Lecture 16. Review and more on Omega



So lets review where we've been so far. We've built up a picture of an expanding universe based on the key observation of the Hubble law (remote galaxies have spectra which are redshifted by an amount which depends on their distance - see lecture 11. Corroborating evidence comes from the microwave background and primordial nucleosysnthesis - both indicating that the universe in the past was hot and dense - see lecture 13. Additional evidence for an evolving universe are that the night sky is dark ( lecture 13), and that galaxy properties change as we look at large distances (remote in space means looking back in time to when galaxies were young - lecture 15). Small fluctuations in the microwave background are enough to grow by gravity into the galaxies and clusters of galaxies we see today ( lecture 15). But the uniformity of the microwave background is a big problem for a smoothly expanding universe, as at early times the horizon was rather small so different bits of the sky shouldn't be at the same temperature! (horizon problem - lecture 15)

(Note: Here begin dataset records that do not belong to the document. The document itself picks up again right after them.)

(** X5.  [extract_text] never makes [process_document] fail.  When
    [process_document] returns, it yields at most [max_chunks] chunks;
    chunk [i] carries the identifier drawn for [i], the text of the [i]-th
    chunk of the extracted text, and the caller's metadata with
    [file_name], [file_path], [file_type] and [chunk_index] set
    (overwriting what the caller supplied under those keys) and every
    other key untouched.  It raises only for a supported file with
    non-empty text, when the batch embedding has raised and the embedding
    of one chunk raises in the fallback; the exception is that one. *)
Theorem process_document_chunks (self : DocumentProcessor) (fs : FileSystem)
    (uuid4 : Z -> string) (file_path : string) (metadata : option metadata_t) :
  exists text,
    extract_text self fs file_path = Returns text
    /\ match process_document self fs uuid4 file_path metadata with
       | Returns docs =>
           (List.length docs <= Z.to_nat (max_chunks self))%nat
           /\ map dc_text docs
              = firstn (List.length docs) (chunk_text self text 1000 200)
           /\ Forall
                (fun ic =>
                   dc_id (snd ic) = uuid4 (fst ic)
                   /\ dict_get "chunk_index" (dc_metadata (snd ic))
                      = Some (show_Z (fst ic))
                   /\ dict_get "file_name" (dc_metadata (snd ic))
                      = Some (basename file_path)
                   /\ dict_get "file_path" (dc_metadata (snd ic)) = Some file_path
                   /\ dict_get "file_type" (dc_metadata (snd ic))
                      = Some (lower (snd (splitext file_path)))
                   /\ forall k,
                        In k reserved_keys
                        \/ dict_get k (dc_metadata (snd ic))
                           = dict_get k
                               (match metadata with Some m => m | None => [] end))
                (enumerate docs)
       | Raises e =>
           is_supported_file self file_path = true
           /\ text <> ""
           /\ raises (encode_batch (chunk_text self text 1000 200))
           /\ Exists (fun chunk => encode_chunk chunk = Raises e)
                (chunk_text self text 1000 200)
       end.
Proof.
  destruct (extract_text_returns self fs file_path) as [text Hx].
  exists text. split; [exact Hx|].
  unfold process_document. rewrite Hx. cbn [bind].
  destruct (is_supported_file self file_path) eqn:Hsup; cbn [negb];
    [|repeat split; simpl; try lia; constructor].
  destruct (String.eqb text "") eqn:Hempty;
    [repeat split; simpl; try lia; constructor|].
  set (chunks := chunk_text self text 1000 200).
  destruct (embed_chunks chunks) as [embeddings|e] eqn:Hemb; cbn [bind].
  - set (pairs := combine chunks embeddings).
    set (md := match metadata with Some m => m | None => [] end).
    assert (Hlen : (List.length pairs <= Z.to_nat (max_chunks self))%nat).
    { unfold pairs. rewrite length_combine.
      pose proof (chunk_text_length self text 1000 200) as Hc.
      fold chunks in Hc. lia. }
    unfold enumerate.
    split; [now rewrite length_map, enumerate_length|].
    split.
    + rewrite map_map, length_map, enumerate_length. simpl.
      rewrite <- (map_map snd fst), enumerate_snd.
      apply combine_fst.
    + rewrite enumerate_map. apply Forall_map.
      apply Forall_forall. intros ic _. simpl.
      unfold dict_update. simpl.
      split; [reflexivity|].
      split; [apply dict_get_set_same|].
      split.
      { rewrite !dict_get_set_other by reflexivity. apply dict_get_set_same. }
      split.
      { rewrite !dict_get_set_other by reflexivity. apply dict_get_set_same. }
      split.
      { rewrite dict_get_set_other by reflexivity. apply dict_get_set_same. }
      intros k. unfold reserved_keys.
      destruct (String.eqb k "chunk_index") eqn:E1;
        [apply String.eqb_eq in E1; left; subst; simpl; tauto|].
      destruct (String.eqb k "file_name") eqn:E2;
        [apply String.eqb_eq in E2; left; subst; simpl; tauto|].
      destruct (String.eqb k "file_path") eqn:E3;
        [apply String.eqb_eq in E3; left; subst; simpl; tauto|].
      destruct (String.eqb k "file_type") eqn:E4;
        [apply String.eqb_eq in E4; left; subst; simpl; tauto|].
      right. now rewrite !dict_get_set_other by assumption.
  - split; [reflexivity|]. split.
    + intros ->. discriminate.
    + now apply embed_chunks_raises.
Qed.
End ProcessDocument.

(** The fallback of [embed_chunks] at work: the batch call fails, the
    chunks are encoded one by one, and [process_document] returns one
    entry per chunk. *)
Example process_document_fallback_returns :
  exists docs,
    @process_document failing_batch unit_encoder short_cap notes_file
      (fun i => show_Z i) "notes.txt" None
    = Returns docs
    /\ map dc_text docs = ["lead time"; "lead time"]
    /\ map dc_id docs = ["0"; "1"].
Proof. eexists. split; [reflexivity|]. split; reflexivity. Qed.

(** When the encoding of a chunk fails in the fallback, the exception
    leaves [process_document]. *)
Example process_document_fallback_raises :
  @process_document failing_batch failing_encoder short_cap notes_file
    (fun i => show_Z i) "notes.txt" None
  = Raises TypeError.
Proof. reflexivity. Qed.

(** ** The local store: deletion, search errors and result sets *)

Lemma filter_filter_comm {A : Type} (p q : A -> bool) (l : list A) :
  (forall x, q x = true -> p x = true) ->
  filter q (filter p l) = filter q l.
Proof.
  intros Hpq. induction l as [|x l IH]; [reflexivity|]. simpl.
  destruct (p x) eqn:Ep; simpl.
  - destruct (q x); now rewrite IH.
  - destruct (q x) eqn:Eq; [apply Hpq in Eq; congruence | exact IH].
Qed.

The ultimate fate of the universe then depends on how much gravity opposes the expansion - is there enough to eventually stop the expansion, so the universe re-collapses into a big crunch (Omega bigger than 1) . Or will the universe get slowed only a bit by gravity and continue expanding for ever (Omega less than 1). The dividing live between these two is a critical universe, whose expansion is exactly balanced by gravity (Omega=1) - see lecture 14. When we try and measure how much gravity there is then we come out with Omega of about 0.3 but most of this is in dark matter (edge on spiral galaxy - rotation curves, clusters of galaxies - galaxy velocities, X-ray hot gas, gravitational lensing). Primordial nucleosynthesis restricts the amount of this which can be made of normal material (protons/neutrons/electrons) to Omega between 0.02-0.03 (although it MAY be possible to get it as high as 0.07). So while a little of the dark matter which we see can be in normal matter (white dwarfs, brown dwarfs, cold gas) MOST of it has to be something else entirely (lecture 14). But theres a problem here too - perhaps more of a philisophical issue - why is omega so close to one ? (flatness problem - lecture 15)

Both the horizon problem and the flatness problem can be solved by a period of extremely rapid inflation in the very early universe ( lecture 15) we'll do more on this in the next lecture

But how else can we get some idea as to the geometry of the universe so as to understand whether its open or closed. Well, there are two ways. When we look at remote galaxies we are looking back in time. And since gravity should have had less time to slow the expansion then the galaxies should be moving faster. The more gravity there is in the universe, the bigger the effect, so we can use this to measure Omega. But what what can we use other than hubble law to get distances to very remote galaxies ? we saw that for nearby ones we could use 'standard candles'. Cepheids are the best as we think the period-luminosity relation is very tight so that for a given period there is a very well defined luminosity - combine with the inverse square law and the apparent brightness and get distance. But while cepheids are bright stars, they are only 1000x brighter than the Sun, so we can only identify them in relatively nearby galaxies. We used the apparent brightness of galaxies themselves, together with the width of their lines to calibrate their absolute luminosity (tully-fisher) to go out further, but not far enough! (review ways to get distances to galaxies in lecture 11). We need something brighter which is well defined. Supernovae are bright - they can outshine all the stars in a galaxy a few weeks to a month before they fade! there are two types. Type II are massive stars, and these are not that well defined as the star mass can be anything as long as its big! But there are also binary stars where there is a white dwarf accreting from a companion. when the accreted mass pushes the white dwarf over its maximum mass which can be held up by electron degeneracy pressure then the white dwarf implodes. So its a very well defined event, and should have (and appears to have) a very well defined luminosity. Go review supernovae!

Problem is finding them - they are very rare, maybe 1 per galaxy per hundred years. So you need to look at lots of faint galaxies. But it can be done and has been done and the results are comming in. Here are some pictures of them! Firstly, they are clearly inconsistent with the amount of gravitational deceleration you'd expect if the matter density in the universe is enough to close it - Omega=1 is not allowed (watch their plot - its the other way around from the previous one ie distance is on the vertical scale and velocity is on the horizontal scale) , and again it looks a lot more like Omega=0.3. But what the data REALLY want is that the expansion is actually currently ACCELERATING ie that the velocities in the past were less than we see now - this is the curve marked by the Lambda term!!